• Records shown:
===============

(* ===== verification/Vector.v ===== *)
(** Vector collections ([src/src/vector.rs] and their records in [src/src/db.rs]): the
records a vector is stored in, their assembly into a collection, exact search, and the
files of a collection's cache.  The default features are modelled, which search exactly
whatever backend a collection names. *)
From stdpp Require Import base gmap sets list strings sorting.
From Stdlib Require Import ZArith Lia.
From S2P Require Import Prelude Clock Value F32 TopK Records Keys Paths Segment Cells Recovery Inner Tx Protocol Change.

Definition VECTOR_ENCODING_F32_LE : string := "f32_le".
Definition VECTOR_CACHE_FORMAT_VERSION : Z := 1.
Definition DEFAULT_VECTOR_CHUNK_BYTES : Z := 65536.

Definition ascii_bytes (s : string) : list Z := (λ a, Z.of_N (Ascii.N_of_ascii a)) <$> String.list_ascii_of_string s.

(** [b"PRIMADB_VECTOR_CHUNK_V1\n"]. *)
Definition CHUNK_MAGIC : list Z := ascii_bytes "PRIMADB_VECTOR_CHUNK_V1" ++ [10%Z].

Inductive VectorMetric := Cosine | L2 | Dot.
Inductive VectorBackendKind := BExact | BEdgevec.

Record VectorHnswConfig := mkHnsw {
  hnsw_m : option Z;
  ef_construction : option Z;
  ef_search : option Z;
  tombstone_rebuild_ratio : option spec_float
}.

(** [VectorCollectionConfig]; [chunking] has the one field [chunk_bytes]. *)
Record VectorCollectionConfig := mkVectorConfig {
  v_dim : Z;
  v_metric : VectorMetric;
  v_backend : option VectorBackendKind;
  v_hnsw : option VectorHnswConfig;
  chunk_bytes : Z
}.

Record VectorItemMeta := mkItemMeta {
  vm_id : string;
  vm_write_id : string;
  vm_dim : Z;
  vm_encoding : string;
  vm_byte_length : Z;
  vm_checksum : string;
  vm_chunk_count : Z;
  vm_metadata : option json;
  vm_deleted : bool;
  vm_updated_at : option string
}.

Record VectorChunkHeader := mkChunkHeader {
  vh_write_id : string;
  vh_chunk_index : Z;
  vh_chunk_count : Z;
  vh_byte_offset : Z;
  vh_checksum : string
}.

Inductive VectorManagerState := VReady | VCatchingUp | VRebuilding | VStale | VFailed.

#[global] Instance VectorMetric_eq_dec : EqDecision VectorMetric.
Proof. solve_decision. Defined.
#[global] Instance VectorBackendKind_eq_dec : EqDecision VectorBackendKind.
Proof. solve_decision. Defined.
#[global] Instance VectorManagerState_eq_dec : EqDecision VectorManagerState.
Proof. solve_decision. Defined.

Record VectorCacheEntry := mkVectorEntry {
  ve_vector : list f32;
  ve_metadata : option json;
  ve_write_id : string;
  ve_checksum : string
}.

Record VectorCollectionCache := mkVectorCache {
  vc_config : VectorCollectionConfig;
  vc_entries : gmap string VectorCacheEntry;
  vc_deleted_count : Z;
  vc_incomplete_count : Z;
  vc_state : VectorManagerState;
  vc_dirty : bool;
  vc_source_hash : string
}.

Record VectorCacheKeyRecord := mkCacheKey {
  ck_id : string;
  ck_write_id : string;
  ck_checksum : string
}.

Record VectorCacheManifest := mkVectorManifest {
  mf_collection : string;
  mf_dim : Z;
  mf_metric : VectorMetric;
  mf_vector_count : Z;
  mf_deleted_count : Z;
  mf_incomplete_count : Z;
  mf_record_prefix : string;
  mf_source_revision : option Z;
  mf_source_hash : string;
  mf_source_hash_mode : string;
  mf_backend : VectorBackendKind;
  mf_backend_version : string;
  mf_cache_format_version : Z;
  mf_manager_state : VectorManagerState;
  mf_created_at : string
}.

Record VectorCacheFiles := mkVectorFiles {
  vf_manifest : VectorCacheManifest;
  vectors_f32 : list Z;
  keys_bin : list Z;
  metadata_bin : list Z;
  backend_edgevec : option (list Z)
}.

(** Serialization and hashing, outside the repository: [serde_json] on the structures
above and the hash of [blake3]. *)
Class VectorWireFormat := {
  blake3_bytes : list Z → string;
  header_to_vec : VectorChunkHeader → result (list Z);
  header_from_slice : list Z → result VectorChunkHeader;
  meta_to_value : VectorItemMeta → result json;
  meta_from_value : json → result VectorItemMeta;
  config_to_value : VectorCollectionConfig → result json;
  config_from_value : json → result VectorCollectionConfig;
  keys_to_vec : list VectorCacheKeyRecord → result (list Z);
  keys_from_slice : list Z → result (list VectorCacheKeyRecord);
  metadata_to_vec : list (option json) → result (list Z);
  metadata_from_slice : list Z → result (list (option json));
  record_value_to_vec : RecordValue → result (list Z)
}.

(** What is written is read back. *)
Class VectorWireLaws `{VectorWireFormat} : Prop := {
  header_back : ∀ h b, header_to_vec h = Ok b → header_from_slice b = Ok h;
  meta_back : ∀ m j, meta_to_value m = Ok j → meta_from_value j = Ok m;
  keys_back : ∀ l b, keys_to_vec l = Ok b → keys_from_slice b = Ok l;
  metadata_back : ∀ l b, metadata_to_vec l = Ok b → metadata_from_slice b = Ok l
}.

(** * Keys of the records *)

Definition vector_collection_meta_key (collection : string) : string :=
  VECTOR_RECORD_PREFIX +:+ "/" +:+ encode_component collection +:+ "/meta".

Definition vector_collection_items_prefix (collection : string) : string :=
  VECTOR_RECORD_PREFIX +:+ "/" +:+ encode_component collection +:+ "/items/".

Definition vector_item_meta_key (collection id : string) : string :=
  vector_collection_items_prefix collection +:+ encode_component id +:+ "/meta".

Definition vector_item_chunks_prefix (collection id : string) : string :=
  vector_collection_items_prefix collection +:+ encode_component id +:+ "/chunks/".

Definition vector_item_chunk_key (collection id : string) (chunk_index : Z) : string :=
  vector_item_chunks_prefix collection id +:+ dec chunk_index.

Definition vector_item_id_from_record_key (collection key : string) : option string :=
  suffix ← strip_prefix (vector_collection_items_prefix collection) key;
  encoded ← head (split_on "/"%char suffix);
  match decode_component encoded with Ok c => Some c | Err _ => None end.

(** * Validation *)

Definition validate_collection_config (c : VectorCollectionConfig) : result unit :=
  if (v_dim c =? 0)%Z then Err (Message "vector collection dimension must be greater than zero")
  else if (chunk_bytes c =? 0)%Z then Err (Message "vector chunkBytes must be greater than zero")
  else Ok tt.

Definition len {A} (l : list A) : Z := Z.of_nat (length l).
(* ===== verification/Scan.v ===== *)
(** Listing the children of a path ([map_at], [scan_at] of [src/src/db.rs]) and the
lexical scan with its selection of keys, against what reading the children answers. *)
From stdpp Require Import base gmap sets list strings sorting.
From Stdlib Require Import ZArith Lia.
From S2P Require Import Prelude Clock Value Crdt Merge OpQueue RelIndex Paths Records Keys Engine Input Inner Read View Query Traversal InnerWf Tx Db SessionAuth Protocol.

Section scan.
Context `{Codec, Env}.

(** A listing that ran within its fuel; it always does ([map_at_view]). *)
Definition listed {A} (r : Inner * option (list A)) : Inner * list A := (r.1, default [] r.2).

(** The loop over a node's fields in [map_node]. *)
Definition map_field (node : NodeId) (p : string * FieldState) (i : Inner) : Inner * option MapEntry :=
  let r := materialize_field (read_fuel i) node p.1 (value p.2) i in
  (r.1, mkEntry p.1 <$> r.2).

Definition map_node (node : NodeId) (i : Inner) : Inner * option (list MapEntry) :=
  let i := (maybe_load_node node i).1 in
  match nodes i !! node with
  | Some state => thread (map_field node) (btree_list (fields state)) i
  | None => (i, Some [])
  end.

Definition map_member (m : NodeId) (i : Inner) : Inner * option MapEntry :=
  let r := materialize_node (read_fuel i) m ∅ i in
  (r.1, mkEntry m <$> r.2).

===============

• Task details:
Go back to the start of the listing above. Reproduce each line exactly, ending with the line that contains "vm_deleted : bool;".

• Answer space:
(* ===== verification/Vector.v ===== *)
(** Vector collections ([src/src/vector.rs] and their records in [src/src/db.rs]): the
records a vector is stored in, their assembly into a collection, exact search, and the
files of a collection's cache.  The default features are modelled, which search exactly
whatever backend a collection names. *)
From stdpp Require Import base gmap sets list strings sorting.
From Stdlib Require Import ZArith Lia.
From S2P Require Import Prelude Clock Value F32 TopK Records Keys Paths Segment Cells Recovery Inner Tx Protocol Change.

Definition VECTOR_ENCODING_F32_LE : string := "f32_le".
Definition VECTOR_CACHE_FORMAT_VERSION : Z := 1.
Definition DEFAULT_VECTOR_CHUNK_BYTES : Z := 65536.

Definition ascii_bytes (s : string) : list Z := (λ a, Z.of_N (Ascii.N_of_ascii a)) <$> String.list_ascii_of_string s.

(** [b"PRIMADB_VECTOR_CHUNK_V1\n"]. *)
Definition CHUNK_MAGIC : list Z := ascii_bytes "PRIMADB_VECTOR_CHUNK_V1" ++ [10%Z].

Inductive VectorMetric := Cosine | L2 | Dot.
Inductive VectorBackendKind := BExact | BEdgevec.

Record VectorHnswConfig := mkHnsw {
  hnsw_m : option Z;
  ef_construction : option Z;
  ef_search : option Z;
  tombstone_rebuild_ratio : option spec_float
}.

(** [VectorCollectionConfig]; [chunking] has the one field [chunk_bytes]. *)
Record VectorCollectionConfig := mkVectorConfig {
  v_dim : Z;
  v_metric : VectorMetric;
  v_backend : option VectorBackendKind;
  v_hnsw : option VectorHnswConfig;
  chunk_bytes : Z
}.

Record VectorItemMeta := mkItemMeta {
  vm_id : string;
  vm_write_id : string;
  vm_dim : Z;
  vm_encoding : string;
  vm_byte_length : Z;
  vm_checksum : string;
  vm_chunk_count : Z;
  vm_metadata : option json;
  vm_deleted : bool;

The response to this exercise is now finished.